3 Tahun Berlalu
Hai, ini aku Alina. Alina Ayu Amanda.
Sudah lama ya tidak berjumpa?
Bagaimana kabar teman-teman semua? Apakah masih ingat dengan kisahku? Kisahku dengan Kavin. Laki-laki tengil yang kini menjadi suami sahku, hihi.

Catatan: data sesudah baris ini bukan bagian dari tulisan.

(** ** What a socket remembers *)

Record InboundState := {
  tokens : spec_float;
  last_refill : Z;
  last_typing : gmap Uuid Z;
  active : bool;
  presence_workspaces : list Uuid;
}.

Module InboundState.
Definition new (at_ : Z) : InboundState :=
  {| tokens := INBOUND_BURST; last_refill := at_; last_typing := ∅; active := false;
     presence_workspaces := [] |}.

Definition with_bucket (t : spec_float) (at_ : Z) (s : InboundState) : InboundState :=
  {| tokens := t; last_refill := at_; last_typing := last_typing s; active := active s;
     presence_workspaces := presence_workspaces s |}.
Definition with_typing (m : gmap Uuid Z) (s : InboundState) : InboundState :=
  {| tokens := tokens s; last_refill := last_refill s; last_typing := m; active := active s;
     presence_workspaces := presence_workspaces s |}.
Definition with_active (b : bool) (s : InboundState) : InboundState :=
  {| tokens := tokens s; last_refill := last_refill s; last_typing := last_typing s; active := b;
     presence_workspaces := presence_workspaces s |}.
Definition with_presence (l : list Uuid) (s : InboundState) : InboundState :=
  {| tokens := tokens s; last_refill := last_refill s; last_typing := last_typing s;
     active := active s; presence_workspaces := l |}.

Definition allow (at_ : Z) (s : InboundState) : bool * InboundState :=
  let elapsed := F32.as_secs (duration_since at_ (last_refill s)) in
  let tokens := F32.min (F32.add (tokens s) (F32.mul elapsed INBOUND_PER_SEC)) INBOUND_BURST in
  if F32.lt tokens (F32.of_Z 1) then (false, with_bucket tokens at_ s)
  else (true, with_bucket (F32.sub tokens (F32.of_Z 1)) at_ s).

Definition should_publish_typing (at_ : Z) (channel_id : Uuid) (s : InboundState) : bool * InboundState :=
  let fresh := (true, with_typing (<[channel_id := at_]> (last_typing s)) s) in
  match last_typing s !! channel_id with
  | Some last => if duration_since at_ last <? TYPING_COALESCE then (false, s) else fresh
  | None => fresh
  end.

Dulu aku pernah mengingatkan pada kalian :
Jangan terlalu jauh dalam perasaan, jangan terlalu percaya hanya karena rasa cinta.
Hingga akhirnya aku melupakan kalimat itu. Kalimat yang lenyap setelah aku bertemu dengannya. Dia Kavin Artana, laki-laki tengil yang berhasil membuatku menaruh rasa.
"Sayang!"
Sebentar, Kavin memanggilku.
Aku segera menutup laptopku dan berjalan menghampirinya. "Kenapa sih?" tanyaku sembari bermanja di punggungnya.
"Temenin aku yuk?"
Aku menaikkan kedua alisku. "Temenin kemana?"
"Tiba-tiba aku pengen makan kue Ibu. Kayanya enak," pintanya seraya mengusap lembut rambutku.
Aku terkekeh. "Ini yang hamil siapa, yang ngidam siapa?" ucapku tertawa.
Oh iya, aku hampir lupa memberitahu kalian. Saat ini aku tengah mengandung bayi Kavin. Dan saat ini usia kehamilanku tengah berjalan 5 bulan. Mual, muntah, lemas, sudah aku rasakan. Dan sekarang aku merasa lebih kuat dan sehat dari usia kehamilanku sebelumnya. Tentu, aku sangat bersyukur dengan kehamilanku ini. Jadi, sembari menunggu kelahiran bayiku, aku sempatkan waktu untuk menulis novel. Seperti yang aku lakukan tadi.
Kavin mengerucutkan bibirnya dan mencium bibirku.
Aku terkekeh dan mengalungkan tanganku di lehernya.
"Ayolah sayang. Ya? ya?"
Aku berdecak. "Mager banget, Yang."
Kavin mengerucutkan bibirnya dan beralih pada perutku. Ia mencium perutku dan membelainya. "Kana, kamu mau nggak temenin Papa ke rumah nenek?"
Kana adalah sebutan yang Kavin berikan untuk bayi kami. Kavin bilang, jika bayi kami lahir, ia ingin memberikan nama Kana Artana. Tentu kalian tahu, Kana adalah singkatan nama kami berdua. Kavin dan Alina.
Aku menghela napas dan mengangguk dengan senyuman. "Tapi sebelum ke rumah Ibu, mampir beli martabak ya?"
"Martabak manis atau martabak telor?"
Aku langsung berpikir. Dengan senyuman, aku menjawab, "Dua-duanya," jawabku dengan senyuman memohon.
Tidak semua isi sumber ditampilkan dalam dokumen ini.